With millions of mail ballots left to count and officials in key battleground states indicating they won’t be completing counting until tomorrow, or even late this week, the outcome of the 2020 presidential race remains to be seen, with the fates of Donald Trump and Joe Biden still up in the air.

Biden has declared he believes he’s on track to win, but stopped short of declaring victory.

Once again, US pollsters appeared to have failed — in Florida spectacularly so, with Trump winning relatively easily after all but one of the recent polls showed Biden ahead by up to six points.

Whether the polls are as badly wrong elsewhere remains unclear with so many ballots left to count, but Biden’s big polling lead counted for nothing once the actual counting began.

The non-result so far has prompted an outpouring of rage from progressives on social media that the race was even close. How could Donald Trump — the man who presided over 240,000 deaths from COVID-19, the remorseless and constant liar, the man on whose watch the US plunged into the deepest recession since the 1930s, the accused rapist, the self-confessed sexual harasser, the bankrupt who has paid more tax to China than to the US federal government — be competitive?

But competitive he is, and always would have been, no matter what wishful thinking progressives engaged in. That reflects several things. One is that the Electoral College is, at least in this election, biased in favour of Trump. That’s not through rorting or Republican machinations — it’s just the way it has turned out this time around.

As FiveThirtyEight’s Nate Silver explained months ago, in this election the battleground states that will likely decide the race mostly lean Republican.

Of the 14 states that recurred constantly in election outcome simulations, only three lean Democrat. Another, Michigan (which Biden was expected to win easily, but has proved far tighter, and which won’t report tonight) is more or less neutral; the remainder tilt Republican by varying degrees. So if it’s anything other than a landslide, the battle was always going to be on turf favourable to Trump.

As it’s turned out, some of those red battleground states haven’t worked for Trump — Biden won New Hampshire, and even Fox News has called Arizona for the Democrat. But Trump doesn’t need all of them, especially after picking up Florida.

Another factor — at least for Australians — is an ignorance of just how systemic Republican voter suppression is in the US.
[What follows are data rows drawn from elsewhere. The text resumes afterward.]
Lemma elem_of_keys_in tables d k :
  k ∈ keys_in tables d ↔ ∃ ks, (d, ks) ∈ tables ∧ k ∈ ks.
Proof.
  unfold keys_in. rewrite list_elem_of_bind. split.
  - intros ([d' ks] & Hk & Hin). case_decide as E; [subst; eauto|by apply not_elem_of_nil in Hk].
  - intros (ks & Hin & Hk). exists (d, ks). split; [by rewrite decide_True|done].
Qed.

Section index.
Context {HC : HexCrate} {SH : Sha256}.

Definition index_keys (p : PackedEventView) (d : Z) : list bytes := keys_in (posting_tables (index_event p)) d.

(** What one tag of a deletion request adds. *)
Definition deletion_of (p : PackedEventView) (t : PackedEventTag) : list bytes :=
  if (t.1 =? ch "e") && (PackedEventView_kind p =? 5) then [t.2 ++ PackedEventView_pubkey p] else [].

Definition tombstones_of (p : PackedEventView) (t : PackedEventTag) : list bytes * list bytes :=
  if (t.1 =? ch "a") && (PackedEventView_kind p =? 5) then address_tombstones p t.2 else ([], []).

Lemma index_tag_eq p idx n v :
  index_tag p idx n v =
  mkEventIndices (ix_created_at idx) (ix_id idx) (ix_pubkey idx) (ix_kind idx) (ix_pubkey_kind idx)
    (ix_tag idx ++ [make_key_string_u64 (n :: v) (PackedEventView_created_at p)])
    (ix_tag_kind idx) (ix_deletion idx ++ deletion_of p (n, v)) (ix_expiration idx) (ix_replace idx)
    (ix_replace_deletion idx ++ (tombstones_of p (n, v)).1)
    (ix_canonical_replace_deletion idx ++ (tombstones_of p (n, v)).2).
Proof.
  unfold index_tag, deletion_of, tombstones_of. cbn [fst snd]. destruct (Z.eqb_spec n (ch "e")) as [->|Hne].
  - change (ch "e" =? ch "a") with false. cbn [andb]. by destruct (PackedEventView_kind p =? 5).
  - cbn [andb]. destruct ((n =? ch "a") && (PackedEventView_kind p =? 5)); [|done].
    by destruct (address_tombstones p v).
Qed.

Lemma fold_index_tag p idx l :
  foldl (λ s t, index_tag p s t.1 t.2) idx l =
  mkEventIndices (ix_created_at idx) (ix_id idx) (ix_pubkey idx) (ix_kind idx) (ix_pubkey_kind idx)
    (ix_tag idx ++ ((λ t, make_key_string_u64 (t.1 :: t.2) (PackedEventView_created_at p)) <$> l))
    (ix_tag_kind idx) (ix_deletion idx ++ (l ≫= deletion_of p)) (ix_expiration idx) (ix_replace idx)
    (ix_replace_deletion idx ++ (l ≫= λ t, (tombstones_of p t).1))
    (ix_canonical_replace_deletion idx ++ (l ≫= λ t, (tombstones_of p t).2)).
Proof.
  revert idx. induction l as [|[n v] l IH]; intros idx; cbn [foldl].
  - destruct idx. cbn. by rewrite !app_nil_r.
  - rewrite IH, index_tag_eq, fmap_cons, !bind_cons.
    cbn [ix_created_at ix_id ix_pubkey ix_kind ix_pubkey_kind ix_tag ix_tag_kind ix_deletion
         ix_expiration ix_replace ix_replace_deletion ix_canonical_replace_deletion fst snd].
    by rewrite <-!app_assoc.
Qed.

(** The entries of an event in closed form. *)
Lemma index_event_tags p :
  let l := PackedEventView_tags p in
  let time := PackedEventView_created_at p in
  index_tables (index_event p) =
  [(9, [to_ne_bytes time]); (7, (l ≫= deletion_of p));
   (13, to_ne_bytes <$> (if decide (PackedEventView_expiration p ≠ 0) then [PackedEventView_expiration p] else []));
   (4, [make_key_string_u64 (PackedEventView_id p) time]);
   (12, [make_key_u64_u64 (PackedEventView_kind p) time]);
   (10, [make_key_string_u64 (PackedEventView_pubkey p) time]);
   (5, [make_key_string_u64_u64 (PackedEventView_pubkey p) (PackedEventView_kind p) time]);
   (8, option_list (replace_key p));
   (11, (l ≫= λ t, (tombstones_of p t).1) ++ (l ≫= λ t, (tombstones_of p t).2));
   (6, (λ t, make_key_string_u64 (t.1 :: t.2) time) <$> l)] ∧
  ix_tag_kind (index_event p) = tag_kind_keys p ∧ ix_replace (index_event p) = option_list (replace_key p).
Proof.
  cbv zeta. unfold index_event. rewrite foreach_tag_each, each_tag_fold, fold_index_tag.
  cbn [ix_created_at ix_id ix_pubkey ix_kind ix_pubkey_kind ix_tag ix_tag_kind ix_deletion
       ix_expiration ix_replace ix_replace_deletion ix_canonical_replace_deletion app].
  unfold index_tables.
  cbn [ix_created_at ix_id ix_pubkey ix_kind ix_pubkey_kind ix_tag ix_tag_kind ix_deletion
       ix_expiration ix_replace ix_replace_deletion ix_canonical_replace_deletion option_list].
  done.
Qed.
End index.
While most attention has been focused on Trump’s campaign against mail ballots — which he himself uses — GOP efforts to prevent minority voting run from constant litigation to laws restricting voting, the purging of electoral rolls and robocalls and advertising designed to deter or dissuade minorities from voting.

As a result, by one calculation, Democrats have to beat Republicans by three to four points in the primary vote to secure the Electoral College.

The other factor reflects the deep, and deeply scary, fragmentation of the United States. The truest thing Trump ever said is “I couldn’t stand in the middle of Fifth Avenue and shoot somebody and I wouldn’t lose any voters”.

Tonight is a perfect demonstration of that: he is responsible for, at the very least, tens of thousands of deaths beyond what would have occurred in a pandemic under any other president in the last 50 years. Trump supporters in effect don’t care what he does or what he says.

Even if they’re not enough to get him over the line for a second term, they illustrate just how tribalised the United States has become. A man so blatantly incompetent and offensive even to many in his own party, even to many of those who worked closely with him, even to some of his previously loyal allies, can still turn out a solid core of the electorate to support him.

And if Trump loses, those supporters aren’t going anywhere. It’s their America too, even if it’s run by a Democrat.